(* ===== verification/Net.v ===== *)
(** * [std::net::IpAddr] and [std::time]

    Addresses as the program inspects them (octets of an IPv4 address, 16-bit
    segments of an IPv6 address) and instants in nanoseconds. *)

From S2P Require Import Prelude.

Inductive IpAddr :=
| V4 (o0 o1 o2 o3 : byte)
| V6 (segments : list Z).

#[export] Instance IpAddr_eq_dec : EqDecision IpAddr.
Proof. solve_decision. Defined.

#[export] Program Instance IpAddr_countable : Countable IpAddr :=
  inj_countable
    (fun ip => match ip with V4 a b c d => inl (a, b, c, d) | V6 s => inr s end)
    (fun x => match x with inl (a, b, c, d) => Some (V4 a b c d) | inr s => Some (V6 s) end) _.
Next Obligation. by intros []. Qed.

(** An [Ipv6Addr] has eight segments of sixteen bits. *)
Definition wf_ip (ip : IpAddr) : bool :=
  match ip with
  | V4 _ _ _ _ => true
  | V6 s => (length s =? 8)%nat && forallb (fun x => (0 <=? x) && (x <? 65536))%Z s
  end.

(** [Instant::duration_since], which saturates at zero. *)
Definition duration_since (now earlier : Z) : Z := Z.max 0 (now - earlier).

Definition from_secs (s : Z) : Z := (s * 1000000000)%Z.
Definition from_millis (ms : Z) : Z := (ms * 1000000)%Z.

(** An entry of age less than [window]; once it is too old it stays too old. *)
Definition live (window now issued : Z) : bool := (duration_since now issued <? window)%Z.

Lemma live_mono window now now' t :
  (now <= now')%Z -> live window now' t = true -> live window now t = true.
Proof. unfold live, duration_since. rewrite !Z.ltb_lt. lia. Qed.

Lemma live_now window now : (0 < window)%Z -> live window now now = true.
Proof. unfold live, duration_since. rewrite Z.ltb_lt. lia. Qed.

(** Filtering at a later instant makes an earlier filtering redundant. *)
Lemma filter_live_live window now now' ts :
  (now <= now')%Z ->
  List.filter (live window now') (List.filter (live window now) ts) = List.filter (live window now') ts.
Proof.
  intros H. induction ts as [|t ts IH]; simpl; [done|].
  destruct (live window now t) eqn:E; simpl.
  - by rewrite IH.
  - destruct (live window now' t) eqn:E'; [|done].
    apply (live_mono _ _ _ _ H) in E'. congruence.
Qed.

Lemma filter_live_length window now now' ts :
  (now <= now')%Z ->
  (length (List.filter (live window now') ts) <= length (List.filter (live window now) ts))%nat.
Proof.
  intros H. rewrite <- (filter_live_live window now now') by done.
  apply filter_length_le.
Qed.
--
To do:
An exact copy of the material above is needed.

Your solution:
(* ===== verification/Net.v ===== *)
(** * [std::net::IpAddr] and [std::time]

    Addresses as the program inspects them (octets of an IPv4 address, 16-bit
    segments of an IPv6 address) and instants in nanoseconds. *)

From S2P Require Import Prelude.

Inductive IpAddr :=
| V4 (o0 o1 o2 o3 : byte)
| V6 (segments : list Z).

#[export] Instance IpAddr_eq_dec : EqDecision IpAddr.
Proof. solve_decision. Defined.

#[export] Program Instance IpAddr_countable : Countable IpAddr :=
  inj_countable
    (fun ip => match ip with V4 a b c d => inl (a, b, c, d) | V6 s => inr s end)
    (fun x => match x with inl (a, b, c, d) => Some (V4 a b c d) | inr s => Some (V6 s) end) _.
Next Obligation. by intros []. Qed.

(** An [Ipv6Addr] has eight segments of sixteen bits. *)
Definition wf_ip (ip : IpAddr) : bool :=
  match ip with
  | V4 _ _ _ _ => true
  | V6 s => (length s =? 8)%nat && forallb (fun x => (0 <=? x) && (x <? 65536))%Z s
  end.

(** [Instant::duration_since], which saturates at zero. *)
Definition duration_since (now earlier : Z) : Z := Z.max 0 (now - earlier).

Definition from_secs (s : Z) : Z := (s * 1000000000)%Z.
Definition from_millis (ms : Z) : Z := (ms * 1000000)%Z.

(** An entry of age less than [window]; once it is too old it stays too old. *)
Definition live (window now issued : Z) : bool := (duration_since now issued <? window)%Z.

Lemma live_mono window now now' t :
  (now <= now')%Z -> live window now' t = true -> live window now t = true.
Proof. unfold live, duration_since. rewrite !Z.ltb_lt. lia. Qed.

Lemma live_now window now : (0 < window)%Z -> live window now now = true.
Proof. unfold live, duration_since. rewrite Z.ltb_lt. lia. Qed.

(** Filtering at a later instant makes an earlier filtering redundant. *)
Lemma filter_live_live window now now' ts :
  (now <= now')%Z ->
  List.filter (live window now') (List.filter (live window now) ts) = List.filter (live window now') ts.
Proof.
  intros H. induction ts as [|t ts IH]; simpl; [done|].
  destruct (live window now t) eqn:E; simpl.
  - by rewrite IH.
  - destruct (live window now' t) eqn:E'; [|done].
    apply (live_mono _ _ _ _ H) in E'. congruence.
Qed.

Lemma filter_live_length window now now' ts :
  (now <= now')%Z ->
  (length (List.filter (live window now') ts) <= length (List.filter (live window now) ts))%nat.
Proof.
  intros H. rewrite <- (filter_live_live window now now') by done.
  apply filter_length_le.
Qed.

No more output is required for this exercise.